Space-time length replaces spatial distance in inverse-square laws

Analytic relationship between position and field intensity established

New analogy between orbital eccentricity and momentum discovered

Abstract

The space-time length R between a moving source and the observation point is calculated in order to substitute with it the spatial distance D, normally used in the Newton's law of gravitation, as well as in any inverse-square-law. Fundamentally, three space-time amounts describe dynamics. The relationship between position and field intensity is analytic, estimable in euclidean space, and considering a linear reference system for the time parameter.
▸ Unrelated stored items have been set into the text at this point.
(** A line put in order, rune by rune *)
Definition tidy_runes (rs : list bytes) : list bytes :=
  collapse_runs false (plain_nbsp <$> drop_joins None (collapse_runs false (trim_set edge_set rs))).
Lemma normalizeLine_runes s : encoded s → Utf8.runes (normalizeLine s) = tidy_runes (Utf8.runes s) ∧ encoded (normalizeLine s).
Proof.
  intros Hs. assert (Forall is_rune (trim_set edge_set (Utf8.runes s))) as H1 by by apply trim_set_rune.
  assert (Utf8.runes (Trim edge_set s) = trim_set edge_set (Utf8.runes s)) as E1 by by apply runes_of.
  assert (encoded (Trim edge_set s)) as H2 by (unfold encoded; by rewrite E1).
  pose proof (collapseSpaceRuns_runes _ H2) as E2. rewrite E1 in E2.
  assert (encoded (collapseSpaceRuns (Trim edge_set s))) as H3 by (unfold encoded; rewrite E2; by apply collapse_rune).
  pose proof (dropCJKJoinSpaces_runes _ H3) as E3. rewrite E2 in E3.
  set (u := dropCJKJoinSpaces _) in *.
  assert (Forall is_rune (Utf8.runes u)) as H4 by (rewrite E3; by apply joins_rune, collapse_rune).
  assert (Utf8.runes (replace_nbsp u) = plain_nbsp <$> Utf8.runes u) as E4 by (apply runes_of; by apply nbsp_rune).
  assert (encoded (replace_nbsp u)) as H5 by (unfold encoded; rewrite E4; by apply nbsp_rune).
  assert (Utf8.runes (normalizeLine s) = tidy_runes (Utf8.runes s)) as E5.
  { change (normalizeLine s) with (collapseSpaceRuns (replace_nbsp u)). rewrite collapseSpaceRuns_runes by done. by rewrite E4, E3. }
  split; [done|]. unfold encoded. rewrite E5. apply collapse_rune, nbsp_rune, joins_rune, collapse_rune. by apply trim_set_rune.
Qed.
Lemma tidy_runes_ink rs : Forall is_rune rs → filter (λ r, r ∉ white) (tidy_runes rs) = filter (λ r, r ∉ white) rs.
Proof.
  intros Hr. assert (Forall is_rune (trim_set edge_set rs)) as H1 by by apply trim_set_rune. unfold tidy_runes.
  rewrite collapse_ink by by apply nbsp_rune, joins_rune, collapse_rune. rewrite nbsp_ink, joins_ink by by apply collapse_rune.
  rewrite collapse_ink by done. apply trim_set_ink.
Qed.
Lemma edges_keep (P : bytes → Prop) rs rs' : edges P rs → (∀ r, head rs = Some r → P r → head rs' = Some r) →
  (∀ r, last rs = Some r → P r → last rs' = Some r) → (rs = [] → rs' = []) → edges P rs'.
Proof.
  intros [Hh Hl] Kh Kl Kn. destruct (head rs) as [a|] eqn:Ha; [|destruct rs; [rewrite Kn by done; by split|done]].
  destruct (last rs) as [b|] eqn:Hb; [|destruct rs; [done|by rewrite last_cons in Hb; case_match]].
  split; intros r Hr; [rewrite (Kh a) in Hr by auto|rewrite (Kl b) in Hr by auto]; injection Hr as <-; auto.
Qed.
Lemma tidy_runes_shape rs : Forall is_rune rs →
  no_double (tidy_runes rs) ∧ edges plain_edge (tidy_runes rs) ∧ nbsp ∉ tidy_runes rs.
Proof.
  intros Hr. assert (Forall is_rune (trim_set edge_set rs)) as H1 by by apply trim_set_rune. unfold tidy_runes.
  set (t := trim_set edge_set rs) in *. assert (edges plain_edge t) as E1 by apply trim_set_edges.
  assert (∀ r, plain_edge r → r ≠ space) as Ns by (intros r Hn ->; apply Hn; left).
  assert (∀ r, plain_edge r → plain_nbsp r = r) as Nb.
  { intros r Hn. unfold plain_nbsp. rewrite decide_False; [done|]. intros ->. apply Hn. by eapply bool_decide_eq_true_1; vm_compute. }
  assert (Forall is_rune (collapse_runs false t)) as H2 by by apply collapse_rune. set (c := collapse_runs false t) in *.
  assert (edges plain_edge c) as E2.
  { apply (edges_keep _ t); [done|intros r ??; apply collapse_head; auto|intros r ??; apply collapse_last; auto|unfold c; by intros ->]. }
  assert (Forall is_rune (drop_joins None c)) as H3 by by apply joins_rune. set (j := drop_joins None c) in *.
  assert (edges plain_edge j) as E3.
  { apply (edges_keep _ c); [done|intros r Hh _; unfold j; by rewrite joins_head|intros r Hl _; unfold j; by rewrite joins_last|unfold j; by intros ->]. }
  assert (Forall is_rune (plain_nbsp <$> j)) as H4 by by apply nbsp_rune.
  assert (edges plain_edge (plain_nbsp <$> j)) as E4.
  { apply (edges_keep _ j); [done|intros r Hh Hp|intros r Hl Hp|by intros ->].
    - destruct j; [done|]. injection Hh as ->. simpl. by rewrite Nb.
    - rewrite fmap_last, Hl. simpl. by rewrite Nb. }
  split; [by apply collapse_no_double|split].
  - apply (edges_keep _ (plain_nbsp <$> j)); [done|intros r ??; apply collapse_head; auto|intros r ??; apply collapse_last; auto|by intros ->].
  - intros Hin. apply collapse_subset in Hin; [|done]. apply list_elem_of_fmap in Hin as (r & E & _). unfold plain_nbsp in E.
    case_decide as D; [by vm_compute in E|by apply D].
Qed.
Lemma tidy_runes_subset rs r : Forall is_rune rs → r ∈ tidy_runes rs → r = space ∨ r ∈ rs.
Proof.
  intros Hr Hin. assert (Forall is_rune (trim_set edge_set rs)) as H1 by by apply trim_set_rune. unfold tidy_runes in Hin.
  apply collapse_subset in Hin; [|by apply nbsp_rune, joins_rune, collapse_rune]. apply list_elem_of_fmap in Hin as (x & -> & Hin).
  unfold plain_nbsp. case_decide; [by left|right]. apply joins_subset in Hin; [|by apply collapse_rune]. apply collapse_subset in Hin; [|done].
  destruct (trim_set_split edge_set rs) as (a & b & E & _). rewrite E. set_solver.
Qed.

(** ** Lines *)
Record tidy_line (l : bytes) : Prop := {
  line_single_spaces : no_double (Utf8.runes l);
  line_edges : edges plain_edge (Utf8.runes l);
  line_no_nbsp : nbsp ∉ Utf8.runes l;
  line_one : newline ∉ l }.
(** No blank line first, last or after another *)
Definition tidy_blanks (l : list bytes) : Prop :=
  head l ≠ Some [] ∧ last l ≠ Some [] ∧ ∀ i, l !! i = Some [] → l !! S i ≠ Some [].
Lemma newline_free s : encoded s → newline ∉ s → newline ∉ normalizeLine s.
Proof.
  intros Hs Hn Hin. destruct (normalizeLine_runes s Hs) as [E _]. rewrite <-(Utf8.runes_concat (normalizeLine s)), E in Hin.
  apply list_elem_of_In, in_concat in Hin as (r & Hr & Hin). apply list_elem_of_In in Hr, Hin.
  apply tidy_runes_subset in Hr as [->|Hr]; [by apply list_elem_of_singleton in Hin| |done].
  apply Hn. rewrite <-(Utf8.runes_concat s). apply list_elem_of_In, in_concat. exists r. by rewrite <-!list_elem_of_In.
Qed.
Lemma normalizeLine_tidy s : encoded s → newline ∉ s → tidy_line (normalizeLine s).
Proof.
  intros Hs Hn. destruct (normalizeLine_runes s Hs) as [E _]. pose proof (tidy_runes_shape _ Hs) as (A & B & C).
  split; [by rewrite E..|by apply newline_free].
Qed.

Lemma blanks_snoc l w : tidy_blanks l → w ≠ [] → tidy_blanks (l ++ [w]) ∧ (l ≠ [] → tidy_blanks ((l ++ [[]]) ++ [w])).
Proof.
  intros (Hh & Hl & Hi) Hw. split; [|intros Hne]; (split; [|split; [rewrite last_snoc; by intros [= ?]|]]).
  - destruct l; [simpl; by intros [= ?]|done].
  - intros i H1 H2. destruct (decide (S i < length l)).
    + rewrite lookup_app_l in H1, H2 by lia. by apply (Hi i).
    + apply lookup_lt_Some in H2 as L. rewrite length_app in L. simpl in L. rewrite lookup_app_r in H2 by lia.
      assert (S i - length l = 0) as Z by lia. rewrite Z in H2. by injection H2.
  - by destruct l.
  - intros i H1 H2. rewrite <-app_assoc in H1, H2. destruct (decide (S i < length l)).
    + rewrite lookup_app_l in H1, H2 by lia. by apply (Hi i).
    + apply lookup_lt_Some in H2 as L. rewrite length_app in L. simpl in L. rewrite lookup_app_r in H2 by lia.
      destruct (decide (S i = length l)) as [E|E].
      * rewrite lookup_app_l in H1 by lia. apply Hl. rewrite last_lookup, <-E. done.
      * assert (S i - length l = 1) as Z by lia. rewrite Z in H2. by injection H2.
Qed.
Lemma lines_shape (P : bytes → Prop) norm lines : (∀ l, l ∈ lines → P (norm l)) → P [] →
  ∀ p out, tidy_blanks out → Forall P out → tidy_blanks (tidy_lines norm p out lines) ∧ Forall P (tidy_lines norm p out lines).
Proof.
  intros Hn HP. induction lines as [|l lines IH]; intros p out Hb Ho; [done|]. simpl. specialize (IH (λ l Hl, Hn l (list_elem_of_further _ _ _ Hl))).
  case_decide as E; [by apply IH|]. destruct (blanks_snoc out (norm l) Hb E) as [K1 K2]. specialize (Hn l (list_elem_of_here _ _)).
  destruct (p && negb (bool_decide (out = []))) eqn:B.
  - apply andb_prop in B as [_ B]. apply negb_true_iff, bool_decide_eq_false in B. apply IH; [by apply K2|]. by rewrite !Forall_app, !Forall_singleton.
  - apply IH; [done|]. by rewrite Forall_app, Forall_singleton.
Qed.
Lemma lines_ink norm lines : (∀ l, l ∈ lines → ink (norm l) = ink l) →
  ∀ p out, mjoin (ink <$> tidy_lines norm p out lines) = mjoin (ink <$> out) ++ mjoin (ink <$> lines).
Proof.
  intros Hn. induction lines as [|l lines IH]; intros p out; [simpl; by rewrite app_nil_r|]. simpl. specialize (IH (λ l Hl, Hn l (list_elem_of_further _ _ _ Hl))).
  specialize (Hn l (list_elem_of_here _ _)). case_decide as E; [rewrite IH, <-Hn, E; done|]. rewrite IH.
  destruct (p && _); rewrite !fmap_app, !join_app; simpl; by rewrite ?app_nil_r, Hn, <-app_assoc.
Qed.
Lemma ink_app a b : encoded a → encoded b → ink (a ++ b) = ink a ++ ink b.
Proof. intros. unfold ink. by rewrite runes_app, filter_app. Qed.
Lemma ink_newline w s : encoded w → encoded s → ink (w ++ newline :: s) = ink w ++ ink s.
Proof.
  intros Hw Hs. unfold ink. destruct (encoded_cons w s Hw Hs) as [_ ->]. rewrite filter_app, filter_cons_False; [done|].
  intros X. apply X. by eapply bool_decide_eq_true_1; vm_compute.
Qed.
Lemma Join_encoded l : Forall encoded l → encoded (Join l [newline]) ∧ ink (Join l [newline]) = mjoin (ink <$> l).
Proof.
  induction 1 as [|w l Hw Hl [IH IHi]]; [split; [constructor|done]|]. destruct l as [|w' l]; [split; [done|symmetry; apply app_nil_r]|].
  change (Join (w :: w' :: l) [newline]) with (w ++ newline :: Join (w' :: l) [newline]).
  split; [by apply encoded_cons|]. rewrite ink_newline by done. rewrite IHi. done.
Qed.
(** The pieces of a text that is well encoded are well encoded. *)
Lemma Split_encoded s : encoded s → Forall encoded (Split s newline).
Proof.
  rewrite <-(Join_Split s newline) at 1. pose proof (Split_nonempty s newline) as Hne. pose proof (Split_no_sep s newline) as Hns. revert Hne Hns.
  generalize (Split s newline). intros l. induction l as [|w l IH]; [done|]. intros _ [Hw Hns]%Forall_cons Hs. destruct l as [|w' l]; [by constructor|].
  change (Join (w :: w' :: l) [newline]) with (w ++ newline :: Join (w' :: l) [newline]) in Hs. unfold encoded in Hs.
  rewrite Utf8.runes_app_start in Hs by by vm_compute. apply Forall_app in Hs as [H1 H2]. rewrite Utf8.runes_cons in H2. apply Forall_cons in H2 as [_ H2].
  constructor; [done|]. by apply IH.
Qed.
Lemma normalizeText_tidy s : encoded s →
  (∃ lines, normalizeText s = Join lines [newline] ∧ Forall tidy_line lines ∧ tidy_blanks lines) ∧ ink (normalizeText s) = ink s ∧ encoded (normalizeText s).
Proof.
  intros Hs. pose proof (Split_encoded s Hs) as He. rewrite Forall_forall in He. pose proof (Split_no_sep s newline) as Hn. rewrite Forall_forall in Hn.
  destruct (lines_shape (λ l, tidy_line l ∧ encoded l) normalizeLine (Split s newline)) with (p := false) (out := @nil bytes) as [Hb Hf].
  - intros l Hl. split; [apply normalizeLine_tidy; auto|]. apply normalizeLine_runes; auto.
  - split; [|constructor]. split; [done|by split|by apply not_elem_of_nil|by apply not_elem_of_nil].
  - split; [done|]. by split; [|intros i ?].
  - done.
  - apply Forall_and in Hf as [Hf Hfe]. split; [by exists (tidy_lines normalizeLine false [] (Split s newline))|]. unfold normalizeText.
    destruct (Join_encoded _ Hfe) as [Je Ji]. split; [|done]. rewrite Ji, lines_ink.
    + simpl. rewrite <-(proj2 (Join_encoded _ (Split_encoded s Hs))). by rewrite Join_Split.
    + intros l Hl. unfold ink. rewrite (proj1 (normalizeLine_runes l (He l Hl))). by apply tidy_runes_ink, He.
Qed.
End lines.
The formulation shows compatibility with fundamental rules of classical mechanics, highlighting also hitherto unknown properties, as a perfect analogy between morphological and physical parameters, such as the complete correspondence between the eccentricity and the momentum in the orbital motion. Moreover, the procedure naturally contains relativistic formulation without introducing any special hypothesis on light speed isotropy, asking so the question about the actual need to introduce the concept of space-time curvature for the correct interpretation of physics phenomena.